Stored data:

· · · · · · ·

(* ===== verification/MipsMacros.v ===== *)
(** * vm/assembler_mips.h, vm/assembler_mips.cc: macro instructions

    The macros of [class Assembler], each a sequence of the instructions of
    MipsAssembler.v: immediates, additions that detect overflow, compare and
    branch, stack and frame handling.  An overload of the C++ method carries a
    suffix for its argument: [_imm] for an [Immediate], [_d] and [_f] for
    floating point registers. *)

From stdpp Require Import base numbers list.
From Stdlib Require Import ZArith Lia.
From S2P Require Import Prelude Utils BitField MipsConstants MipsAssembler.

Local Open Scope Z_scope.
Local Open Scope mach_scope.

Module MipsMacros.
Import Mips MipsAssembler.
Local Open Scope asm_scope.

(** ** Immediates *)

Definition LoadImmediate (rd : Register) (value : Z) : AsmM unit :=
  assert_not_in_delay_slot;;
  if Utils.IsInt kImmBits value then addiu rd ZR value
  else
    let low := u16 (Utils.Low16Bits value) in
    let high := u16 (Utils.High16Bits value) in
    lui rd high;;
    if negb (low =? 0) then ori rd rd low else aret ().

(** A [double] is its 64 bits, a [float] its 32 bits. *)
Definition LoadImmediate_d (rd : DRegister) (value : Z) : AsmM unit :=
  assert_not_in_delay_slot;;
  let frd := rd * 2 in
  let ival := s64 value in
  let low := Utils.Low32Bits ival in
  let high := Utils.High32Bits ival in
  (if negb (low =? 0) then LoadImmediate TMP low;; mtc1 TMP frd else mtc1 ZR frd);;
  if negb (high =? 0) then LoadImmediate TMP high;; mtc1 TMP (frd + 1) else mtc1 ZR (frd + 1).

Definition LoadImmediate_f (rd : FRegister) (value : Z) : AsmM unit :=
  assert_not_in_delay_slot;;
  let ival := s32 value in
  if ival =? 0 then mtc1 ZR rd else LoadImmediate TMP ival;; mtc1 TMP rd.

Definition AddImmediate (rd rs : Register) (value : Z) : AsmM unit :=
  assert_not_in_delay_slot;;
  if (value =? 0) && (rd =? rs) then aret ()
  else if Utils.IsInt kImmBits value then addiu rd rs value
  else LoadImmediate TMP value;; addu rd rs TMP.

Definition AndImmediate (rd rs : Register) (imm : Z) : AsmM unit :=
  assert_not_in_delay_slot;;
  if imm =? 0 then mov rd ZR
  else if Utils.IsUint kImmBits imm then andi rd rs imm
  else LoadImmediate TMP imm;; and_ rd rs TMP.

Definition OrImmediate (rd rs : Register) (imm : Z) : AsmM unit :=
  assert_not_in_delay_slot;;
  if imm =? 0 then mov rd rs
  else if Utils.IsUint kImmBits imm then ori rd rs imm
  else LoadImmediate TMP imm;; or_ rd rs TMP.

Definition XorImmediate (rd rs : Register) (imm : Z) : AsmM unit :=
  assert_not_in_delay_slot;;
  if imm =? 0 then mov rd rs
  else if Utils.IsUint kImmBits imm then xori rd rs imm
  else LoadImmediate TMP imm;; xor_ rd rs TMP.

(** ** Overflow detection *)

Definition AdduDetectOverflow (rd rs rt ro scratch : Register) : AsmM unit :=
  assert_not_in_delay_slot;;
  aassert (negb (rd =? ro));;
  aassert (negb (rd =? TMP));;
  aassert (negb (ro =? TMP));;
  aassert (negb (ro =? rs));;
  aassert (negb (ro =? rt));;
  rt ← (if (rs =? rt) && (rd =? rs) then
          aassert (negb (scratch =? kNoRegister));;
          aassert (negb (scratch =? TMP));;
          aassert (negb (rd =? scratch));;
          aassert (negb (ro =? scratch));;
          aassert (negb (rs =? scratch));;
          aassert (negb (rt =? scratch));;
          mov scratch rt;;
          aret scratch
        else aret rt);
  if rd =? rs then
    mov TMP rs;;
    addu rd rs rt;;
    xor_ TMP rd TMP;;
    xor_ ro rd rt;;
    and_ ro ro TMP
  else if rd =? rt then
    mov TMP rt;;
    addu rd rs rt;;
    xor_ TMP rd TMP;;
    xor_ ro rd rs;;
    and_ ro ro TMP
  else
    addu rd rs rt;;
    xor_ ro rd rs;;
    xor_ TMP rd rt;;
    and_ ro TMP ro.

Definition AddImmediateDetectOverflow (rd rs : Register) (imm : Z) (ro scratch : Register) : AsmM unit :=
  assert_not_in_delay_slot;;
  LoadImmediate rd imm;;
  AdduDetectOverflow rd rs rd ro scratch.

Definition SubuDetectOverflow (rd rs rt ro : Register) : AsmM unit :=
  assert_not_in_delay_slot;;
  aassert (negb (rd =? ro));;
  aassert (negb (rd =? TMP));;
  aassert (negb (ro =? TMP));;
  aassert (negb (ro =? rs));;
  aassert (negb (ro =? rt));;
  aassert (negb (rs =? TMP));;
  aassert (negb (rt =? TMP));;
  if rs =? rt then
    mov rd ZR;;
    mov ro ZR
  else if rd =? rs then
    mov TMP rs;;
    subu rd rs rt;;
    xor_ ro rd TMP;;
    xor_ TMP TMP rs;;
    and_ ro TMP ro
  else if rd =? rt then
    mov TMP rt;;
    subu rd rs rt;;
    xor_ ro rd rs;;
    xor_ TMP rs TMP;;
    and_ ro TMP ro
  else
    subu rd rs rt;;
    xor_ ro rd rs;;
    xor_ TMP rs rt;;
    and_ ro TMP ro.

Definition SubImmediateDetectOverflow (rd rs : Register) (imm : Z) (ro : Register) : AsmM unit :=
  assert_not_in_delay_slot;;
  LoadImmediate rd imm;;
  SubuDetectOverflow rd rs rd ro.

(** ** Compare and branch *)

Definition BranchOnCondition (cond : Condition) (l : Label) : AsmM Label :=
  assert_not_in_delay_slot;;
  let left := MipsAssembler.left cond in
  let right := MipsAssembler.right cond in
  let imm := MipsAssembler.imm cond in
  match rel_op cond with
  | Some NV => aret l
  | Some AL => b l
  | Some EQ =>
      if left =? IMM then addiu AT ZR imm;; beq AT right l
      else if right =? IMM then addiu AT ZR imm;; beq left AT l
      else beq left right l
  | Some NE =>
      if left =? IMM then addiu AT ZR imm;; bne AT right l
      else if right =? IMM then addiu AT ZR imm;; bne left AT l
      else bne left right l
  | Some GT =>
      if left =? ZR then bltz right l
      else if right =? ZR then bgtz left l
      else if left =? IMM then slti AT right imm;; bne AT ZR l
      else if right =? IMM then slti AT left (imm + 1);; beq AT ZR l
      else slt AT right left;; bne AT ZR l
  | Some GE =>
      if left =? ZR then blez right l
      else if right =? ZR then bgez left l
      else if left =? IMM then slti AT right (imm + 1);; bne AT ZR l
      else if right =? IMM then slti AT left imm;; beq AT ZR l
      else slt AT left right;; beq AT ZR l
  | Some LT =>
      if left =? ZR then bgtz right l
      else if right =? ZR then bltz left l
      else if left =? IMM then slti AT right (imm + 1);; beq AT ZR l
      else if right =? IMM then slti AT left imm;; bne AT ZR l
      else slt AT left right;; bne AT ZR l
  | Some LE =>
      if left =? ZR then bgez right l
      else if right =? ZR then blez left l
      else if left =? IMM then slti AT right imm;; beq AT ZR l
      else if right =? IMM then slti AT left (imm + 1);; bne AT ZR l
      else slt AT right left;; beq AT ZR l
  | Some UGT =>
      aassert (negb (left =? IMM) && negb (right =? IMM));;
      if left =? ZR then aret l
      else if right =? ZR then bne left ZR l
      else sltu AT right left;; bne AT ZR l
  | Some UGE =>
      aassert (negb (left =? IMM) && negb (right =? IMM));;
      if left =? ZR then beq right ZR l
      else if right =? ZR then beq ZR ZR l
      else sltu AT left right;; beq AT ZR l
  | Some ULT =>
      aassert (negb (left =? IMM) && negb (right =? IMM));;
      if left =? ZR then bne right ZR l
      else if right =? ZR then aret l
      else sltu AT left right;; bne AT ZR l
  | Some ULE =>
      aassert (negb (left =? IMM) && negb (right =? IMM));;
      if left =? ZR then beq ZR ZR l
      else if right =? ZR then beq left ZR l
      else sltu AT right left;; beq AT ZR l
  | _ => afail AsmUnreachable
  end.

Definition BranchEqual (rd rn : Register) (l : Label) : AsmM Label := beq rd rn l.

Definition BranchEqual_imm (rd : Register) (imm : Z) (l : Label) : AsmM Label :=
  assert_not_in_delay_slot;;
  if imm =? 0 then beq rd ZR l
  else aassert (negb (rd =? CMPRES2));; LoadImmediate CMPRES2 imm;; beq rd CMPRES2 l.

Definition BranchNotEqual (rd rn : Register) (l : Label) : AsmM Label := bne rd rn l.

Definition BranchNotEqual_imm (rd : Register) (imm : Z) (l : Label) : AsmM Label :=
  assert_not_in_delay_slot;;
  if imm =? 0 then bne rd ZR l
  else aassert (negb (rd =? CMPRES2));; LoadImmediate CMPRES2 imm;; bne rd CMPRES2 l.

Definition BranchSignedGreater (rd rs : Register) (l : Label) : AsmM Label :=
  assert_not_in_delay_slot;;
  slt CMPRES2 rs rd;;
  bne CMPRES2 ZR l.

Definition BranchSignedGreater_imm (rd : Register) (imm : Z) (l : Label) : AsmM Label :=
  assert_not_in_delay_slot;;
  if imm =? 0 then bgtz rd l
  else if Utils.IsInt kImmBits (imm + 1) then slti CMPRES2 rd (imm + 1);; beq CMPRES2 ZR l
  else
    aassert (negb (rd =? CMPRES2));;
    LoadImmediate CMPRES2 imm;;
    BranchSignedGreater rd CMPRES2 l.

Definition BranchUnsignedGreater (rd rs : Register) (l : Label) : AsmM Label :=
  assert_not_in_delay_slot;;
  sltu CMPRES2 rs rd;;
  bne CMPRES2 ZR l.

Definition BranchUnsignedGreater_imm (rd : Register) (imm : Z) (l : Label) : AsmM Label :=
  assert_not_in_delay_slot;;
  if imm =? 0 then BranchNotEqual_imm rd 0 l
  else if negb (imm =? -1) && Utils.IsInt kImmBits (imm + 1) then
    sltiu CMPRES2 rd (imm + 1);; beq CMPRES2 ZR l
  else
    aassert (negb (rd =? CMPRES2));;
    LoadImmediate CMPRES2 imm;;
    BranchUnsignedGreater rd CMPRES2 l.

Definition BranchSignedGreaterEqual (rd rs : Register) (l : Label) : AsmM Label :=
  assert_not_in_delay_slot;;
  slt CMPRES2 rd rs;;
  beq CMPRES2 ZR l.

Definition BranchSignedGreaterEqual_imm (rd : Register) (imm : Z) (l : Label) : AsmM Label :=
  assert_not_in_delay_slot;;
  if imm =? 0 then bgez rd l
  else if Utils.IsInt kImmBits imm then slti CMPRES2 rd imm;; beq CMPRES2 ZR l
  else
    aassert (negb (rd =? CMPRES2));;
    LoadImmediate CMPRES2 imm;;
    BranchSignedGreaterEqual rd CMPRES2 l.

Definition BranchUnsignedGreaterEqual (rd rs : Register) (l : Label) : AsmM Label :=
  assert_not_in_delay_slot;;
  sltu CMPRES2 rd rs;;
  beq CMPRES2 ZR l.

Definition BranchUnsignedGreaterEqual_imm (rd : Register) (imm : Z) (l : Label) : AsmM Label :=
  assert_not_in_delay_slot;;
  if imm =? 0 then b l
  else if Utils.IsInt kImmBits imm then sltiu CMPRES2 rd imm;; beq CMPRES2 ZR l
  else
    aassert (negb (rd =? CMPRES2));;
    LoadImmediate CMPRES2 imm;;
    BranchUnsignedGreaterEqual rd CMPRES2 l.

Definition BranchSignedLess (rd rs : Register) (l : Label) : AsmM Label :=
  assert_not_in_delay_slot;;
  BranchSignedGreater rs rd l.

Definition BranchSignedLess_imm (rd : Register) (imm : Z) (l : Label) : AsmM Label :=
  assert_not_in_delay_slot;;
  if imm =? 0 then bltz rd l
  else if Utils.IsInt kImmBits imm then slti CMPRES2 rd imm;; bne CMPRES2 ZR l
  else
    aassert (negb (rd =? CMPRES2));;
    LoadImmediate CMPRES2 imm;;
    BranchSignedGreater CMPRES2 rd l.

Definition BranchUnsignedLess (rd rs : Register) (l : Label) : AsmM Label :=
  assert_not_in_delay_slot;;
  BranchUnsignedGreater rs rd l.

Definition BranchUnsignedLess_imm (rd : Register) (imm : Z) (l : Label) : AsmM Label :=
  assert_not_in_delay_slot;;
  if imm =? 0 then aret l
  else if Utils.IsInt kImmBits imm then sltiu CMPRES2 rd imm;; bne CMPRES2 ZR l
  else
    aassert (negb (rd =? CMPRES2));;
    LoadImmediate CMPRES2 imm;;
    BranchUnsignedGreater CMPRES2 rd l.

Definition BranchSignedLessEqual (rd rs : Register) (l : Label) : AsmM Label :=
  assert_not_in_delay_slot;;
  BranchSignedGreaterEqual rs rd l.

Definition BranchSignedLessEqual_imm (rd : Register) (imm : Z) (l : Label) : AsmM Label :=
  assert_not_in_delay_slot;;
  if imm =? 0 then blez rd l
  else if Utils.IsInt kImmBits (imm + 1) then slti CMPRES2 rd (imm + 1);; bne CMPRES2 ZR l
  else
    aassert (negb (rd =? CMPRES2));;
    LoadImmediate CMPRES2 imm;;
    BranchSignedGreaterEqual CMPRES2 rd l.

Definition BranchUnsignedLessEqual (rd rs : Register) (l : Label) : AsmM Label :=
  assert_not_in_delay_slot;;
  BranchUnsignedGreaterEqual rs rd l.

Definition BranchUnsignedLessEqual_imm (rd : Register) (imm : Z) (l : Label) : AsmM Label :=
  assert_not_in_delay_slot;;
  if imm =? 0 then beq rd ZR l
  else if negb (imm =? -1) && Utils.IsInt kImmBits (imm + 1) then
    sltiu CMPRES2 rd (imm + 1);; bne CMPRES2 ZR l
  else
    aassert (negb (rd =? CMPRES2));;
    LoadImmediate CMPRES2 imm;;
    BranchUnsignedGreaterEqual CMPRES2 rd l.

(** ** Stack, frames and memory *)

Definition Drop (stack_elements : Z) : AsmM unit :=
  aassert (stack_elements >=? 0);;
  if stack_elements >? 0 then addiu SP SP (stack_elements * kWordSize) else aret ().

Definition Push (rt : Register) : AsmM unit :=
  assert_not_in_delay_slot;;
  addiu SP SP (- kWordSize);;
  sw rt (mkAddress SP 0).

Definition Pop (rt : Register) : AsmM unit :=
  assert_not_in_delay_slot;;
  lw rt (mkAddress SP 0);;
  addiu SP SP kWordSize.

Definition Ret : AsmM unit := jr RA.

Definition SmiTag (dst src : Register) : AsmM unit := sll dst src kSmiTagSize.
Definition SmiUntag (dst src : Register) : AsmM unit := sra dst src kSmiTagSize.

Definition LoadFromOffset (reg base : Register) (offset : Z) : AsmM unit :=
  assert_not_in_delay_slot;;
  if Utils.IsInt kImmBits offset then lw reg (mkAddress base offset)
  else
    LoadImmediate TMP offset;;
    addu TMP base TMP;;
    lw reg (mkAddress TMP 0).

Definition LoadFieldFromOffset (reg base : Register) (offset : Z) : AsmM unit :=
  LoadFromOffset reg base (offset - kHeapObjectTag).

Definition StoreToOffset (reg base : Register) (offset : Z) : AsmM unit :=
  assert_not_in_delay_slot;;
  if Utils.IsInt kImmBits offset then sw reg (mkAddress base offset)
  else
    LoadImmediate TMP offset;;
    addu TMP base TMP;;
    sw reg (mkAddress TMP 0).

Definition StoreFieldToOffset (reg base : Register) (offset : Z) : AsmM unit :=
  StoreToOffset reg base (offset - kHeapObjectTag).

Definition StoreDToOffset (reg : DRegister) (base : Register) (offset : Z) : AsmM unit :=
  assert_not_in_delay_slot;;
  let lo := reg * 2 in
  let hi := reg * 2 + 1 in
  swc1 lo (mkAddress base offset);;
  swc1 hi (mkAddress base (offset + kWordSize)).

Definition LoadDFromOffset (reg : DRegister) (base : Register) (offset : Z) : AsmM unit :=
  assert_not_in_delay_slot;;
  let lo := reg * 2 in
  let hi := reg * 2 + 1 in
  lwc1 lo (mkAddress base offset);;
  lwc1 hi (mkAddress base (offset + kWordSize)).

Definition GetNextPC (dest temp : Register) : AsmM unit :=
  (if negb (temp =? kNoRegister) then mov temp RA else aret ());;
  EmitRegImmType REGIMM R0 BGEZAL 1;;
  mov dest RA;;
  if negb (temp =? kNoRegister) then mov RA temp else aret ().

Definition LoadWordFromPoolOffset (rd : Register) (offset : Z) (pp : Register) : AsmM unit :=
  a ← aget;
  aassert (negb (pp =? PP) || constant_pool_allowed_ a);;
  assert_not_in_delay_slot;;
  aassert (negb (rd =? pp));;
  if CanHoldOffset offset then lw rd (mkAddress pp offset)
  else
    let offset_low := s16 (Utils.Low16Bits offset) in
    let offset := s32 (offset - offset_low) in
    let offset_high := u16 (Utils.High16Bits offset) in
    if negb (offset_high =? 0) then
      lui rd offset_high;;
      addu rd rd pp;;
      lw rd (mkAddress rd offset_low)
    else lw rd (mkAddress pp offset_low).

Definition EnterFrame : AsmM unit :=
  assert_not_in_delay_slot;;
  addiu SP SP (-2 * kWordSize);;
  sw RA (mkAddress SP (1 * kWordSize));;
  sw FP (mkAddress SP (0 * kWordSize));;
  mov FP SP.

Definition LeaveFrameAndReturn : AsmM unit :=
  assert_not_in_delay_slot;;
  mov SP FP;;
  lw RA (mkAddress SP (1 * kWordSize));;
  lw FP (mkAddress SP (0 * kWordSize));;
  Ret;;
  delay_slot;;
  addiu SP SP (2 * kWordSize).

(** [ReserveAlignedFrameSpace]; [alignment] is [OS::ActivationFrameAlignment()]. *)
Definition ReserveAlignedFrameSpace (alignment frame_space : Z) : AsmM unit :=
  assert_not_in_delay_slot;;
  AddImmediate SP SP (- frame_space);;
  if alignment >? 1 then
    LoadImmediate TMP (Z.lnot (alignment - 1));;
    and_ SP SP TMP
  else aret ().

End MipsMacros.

· · · · · · ·

* **YOUR ASSIGNMENT**
All that is needed is the exact run of lines above from the line containing "slti CMPRES2 rd (imm + 1);; bne" through the line containing "Definition Drop (stack_elements", both of them included.

* **EXERCISE RESPONSE**
  else if Utils.IsInt kImmBits (imm + 1) then slti CMPRES2 rd (imm + 1);; bne CMPRES2 ZR l
  else
    aassert (negb (rd =? CMPRES2));;
    LoadImmediate CMPRES2 imm;;
    BranchSignedGreaterEqual CMPRES2 rd l.

Definition BranchUnsignedLessEqual (rd rs : Register) (l : Label) : AsmM Label :=
  assert_not_in_delay_slot;;
  BranchUnsignedGreaterEqual rs rd l.

Definition BranchUnsignedLessEqual_imm (rd : Register) (imm : Z) (l : Label) : AsmM Label :=
  assert_not_in_delay_slot;;
  if imm =? 0 then beq rd ZR l
  else if negb (imm =? -1) && Utils.IsInt kImmBits (imm + 1) then
    sltiu CMPRES2 rd (imm + 1);; bne CMPRES2 ZR l
  else
    aassert (negb (rd =? CMPRES2));;
    LoadImmediate CMPRES2 imm;;
    BranchUnsignedGreaterEqual CMPRES2 rd l.

(** ** Stack, frames and memory *)

Definition Drop (stack_elements : Z) : AsmM unit :=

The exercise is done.